By: Nathalie Benshmuel
Hi! My name is Nathalie Benshmuel and I am studying Environmental Studies, Marine Biology, and Documentary at USC. This summer, I’ve been working with the Mehta Lab to understand how California moray eels hunt the Verrill’s two spotted octopus. Since both animals are abundant predators in Catalina’s rocky reefs, how they interact with each other affects how they interact with other species in their ecosystem. Understanding the magnitude of aggressive behaviors is important because if they hurt each other, it might affect their ability to hunt in the future. Further, the elusive nature of both morays and octopuses makes field observations of their behavior challenging. Since morays primarily hunt in crevices at night, limited research describes the specific mechanisms that allow morays to evade octopus defense and successfully consume them as prey.

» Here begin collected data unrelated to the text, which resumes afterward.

Definition capture_validate_account (c : CapturedAccount) (s : AccountSnapshot)
    : result AccountError unit :=
  err_if (negb (bool_decide (captured_record c ∈ accounts s))) StaleCapture.

Definition capture_validate (c : CapturedAccount) (s : AccountSnapshot) : result AccountError unit :=
  err_if (negb (captured_revision c =? selection_revision s) ||
          negb (bool_decide (captured_selected c = active_account_id s)) ||
          negb (bool_decide (captured_mode c = launch_auth_mode s)) ||
          negb (bool_decide (captured_record c ∈ accounts s))) StaleCapture.

(** [CapturedSelection], which may be of no account at all. *)
Record CapturedSelection := {
  selection_account : option CapturedAccount;
  selection_captured_revision : Z;
}.

Definition selection_capture (s : AccountSnapshot) : result AccountError CapturedSelection :=
  account ← match active_account_id s with
            | None => Ok None
            | Some id => c ← capture_new s id; Ok (Some c)
            end;
  err_if (is_none account && negb (bool_decide (launch_auth_mode s = ModeOffline))) NoSelection ;;
  Ok {| selection_account := account; selection_captured_revision := selection_revision s |}.

Definition from_account (c : CapturedAccount) : CapturedSelection :=
  {| selection_account := Some c; selection_captured_revision := captured_revision c |}.
(** An added record decodes from its row, if and only if it fits. *)
Lemma row_of_decodes a : identity_ok a = true → encodable a → decode_account (account_id a, row_of a) = Ok a.
Proof.
  intros Hid (json & Ej & Hlen). unfold decode_account, row_of. cbn. rewrite Ej. cbn.
  rewrite (proj2 (Z.ltb_ge 262144 (str_len json))) by done. cbn. rewrite (account_roundtrip _ _ Hid Ej). cbn.
  assert ((if (if owns_minecraft_java a then 1 else 0) =? 0 then Ok false
           else if (if owns_minecraft_java a then 1 else 0) =? 1 then Ok true else Err InvalidStoredData)
          = @Ok AccountError _ (owns_minecraft_java a)) as -> by (by destruct (owns_minecraft_java a)).
  cbn. rewrite (proj2 (str_eqb_spec (account_id a) (account_id a)) eq_refl). cbn. by destruct a.
Qed.

Lemma decodes_encodable a json :
  account_to_string a = Some json → decode_account (account_id a, row_of a) = Ok a → encodable a.
Proof.
  intros Ej. unfold decode_account, row_of. cbn. rewrite Ej. cbn. intros Hd. ok_inv. exists json. split; [done|lia].
Qed.

Definition storable s n : Prop := ∀ a, a ∈ accounts n → a ∉ accounts s → encodable a.

Lemma additions_ids s n : NoDup (account_id <$> accounts n) → NoDup (account_id <$> additions s n).
Proof. intros Hn. eapply sublist_NoDup; [exact Hn|]. apply fmap_sublist, sublist_filter. Qed.

Lemma rows_after_hold d s n :
  rows_hold d (accounts s) → NoDup (account_id <$> accounts n) →
  Forall (λ a, identity_ok a = true) (accounts n) → storable s n → rows_hold (rows_after d s n) (accounts n).
Proof.
  intros [He Ho] Hn Hid Hst.
  pose proof (additions_ids s n Hn) as Ha.
  assert (∀ a, a ∈ additions s n ↔ a ∉ accounts s ∧ a ∈ accounts n) as Hadd
    by (intros a; unfold additions; by rewrite list_elem_of_filter).
  split.
  - intros a Hin. destruct (lookup_inserts (foldl (λ d a, delete (account_id a) d) d (removals s n)) _ (account_id a) Ha)
      as [Hins Hkeep]. destruct (decide (a ∈ accounts s)) as [Hold|Hnew].
    + destruct (He a Hold) as (row & Hrow & Hd). exists row. split; [|done]. unfold rows_after.
      rewrite Hkeep, lookup_deletes, decide_False; [done| |].
      * rewrite removals_ids. intros [_ Hno]. apply Hno. by apply list_elem_of_fmap_2.
      * intros (b & E & [Hb Hbn]%Hadd)%list_elem_of_fmap.
        by assert (a = b) as -> by (by apply (NoDup_fmap_inj account_id (accounts n))).
    + exists (row_of a). split; [by apply Hins; [apply Hadd|]|]. apply row_of_decodes; [|by apply Hst].
      by eapply list.Forall_forall in Hid.
  - intros id Hsome. destruct (decide (id ∈ account_id <$> additions s n)) as [Hin|Hout].
    + apply list_elem_of_fmap in Hin as (a & -> & [_ Hin]%Hadd). by apply list_elem_of_fmap_2.
    + unfold rows_after in Hsome. rewrite (proj2 (lookup_inserts _ _ id Ha) Hout), lookup_deletes in Hsome.
      destruct (decide _) as [|Hno]; [by destruct Hsome|]. apply Ho in Hsome.
      destruct (decide (id ∈ account_id <$> accounts n)); [done|]. by destruct Hno; apply removals_ids.
Qed.

Lemma chars_count_bytes text : (chars_count text ≤ String.length text)%nat.
Proof.
  unfold chars_count. induction text as [|c text IH]; simpl; [done|]. destruct (chars text) as [|ch l]; simpl in *; [lia|].
  destruct (starts_with_continuation ch); simpl; lia.
Qed.

Lemma set_directory_twice t d d' : set_directory (set_directory t d) d' = set_directory t d'.
Proof. done. Qed.

Lemma delete_fold l t :
  eff_fold (λ _ a, delete_account (λ _, None) (account_id a)) tt l t =
  (Ok tt, set_directory t (foldl (λ d a, delete (account_id a) d) (account_directory t) l)).
Proof.
  revert t. induction l as [|a l IH]; intros t; [by destruct t|]. cbn [eff_fold foldl]. unfold mbind, eff_bind.
  unfold delete_account at 1, account_statement at 1. rewrite IH. done.
Qed.

Lemma row_of_json a json :
  account_to_string a = Some json →
  row_of a = {| row_json := json; row_owns := if owns_minecraft_java a then 1 else 0 |}.
Proof. intros Ej. unfold row_of. by rewrite Ej. Qed.

Lemma upsert_fold l t :
  Forall encodable l →
  eff_fold (λ _ a, upsert_account (λ _, None) a) tt l t =
  (Ok tt, set_directory t (foldl (λ d a, <[account_id a := row_of a]> d) (account_directory t) l)).
Proof.
  intros Hl. revert t. induction Hl as [|a l (json & Ej & Hlen) _ IH]; intros t; [by destruct t|].
  cbn [eff_fold foldl]. unfold mbind, eff_bind. unfold upsert_account at 1, mbind, eff_bind, lift, account_statement.
  rewrite Ej. cbn. pose proof (chars_count_bytes json). unfold str_len in Hlen.
  rewrite (proj2 (Z.ltb_ge 262144 (Z.of_nat (chars_count json)))) by lia.
  by rewrite IH, (row_of_json a json Ej).
Qed.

Through video analysis of 24 trials involving octopuses and morays collected from around Catalina, I have been researching two main questions. Since male octopuses have a specialized reproductive arm (R3) called a hectocotylus they must protect in order to successfully reproduce, they potentially employ different defense mechanisms when under attack.
A view of an octopus from top and bottom, with arms numbered: L1 through L4 for the left arms, and R1 through R4 for the right arms.
I’m curious as to how this factor affects moray attack behavior. Therefore, I am analyzing whether or not California morays have specific strategies for hunting different sexs of the two-spotted octopus. I predict that morays do employ different behaviors as a response to the variation in octopus defense mechanisms caused by differences in their reproductive anatomy.
Also, octopuses in general are notorious for inking when they are trying to evade a predator. So I am also interested in how octopus inkings affect moray attack behavior. I hypothesize that morays are more likely to strike an octopus again after they have been inked because of the scent trail left by the pheromones in their mucus; however, I predict that morays will take longer to recover from an inking before they strike again than those that were not inked, since the ink coats their gills, sort of disorients them, and makes it harder for the morays to locate the octopus.
Video still of an octopus moving away from an eel, and releasing ink.
I’m currently finishing the video analysis component of my research. The first step was to create a list of moray behaviors taken from past studies or my own observations and then I documented detailed characteristics of the behaviors exhibited in each video like duration, frequency and sequences, as well as qualities of inkings and strikes.
Video still of eel and octopus behavior.
Conducting this research virtually has been more seamless than expected. I’ve enjoyed the observational component especially, and I’m extremely grateful for the opportunity to pursue my passion during this crazy time. My mentor has not only guided me through the process of formulating a researchable hypothesis and collecting data, she has also equipped me with the tools I need to further my education into graduate school and fed my interest in animal behavior studies. Thank you to the Mehta Lab and the Wrigley Virtual Research Program for allowing me to be a part of this research!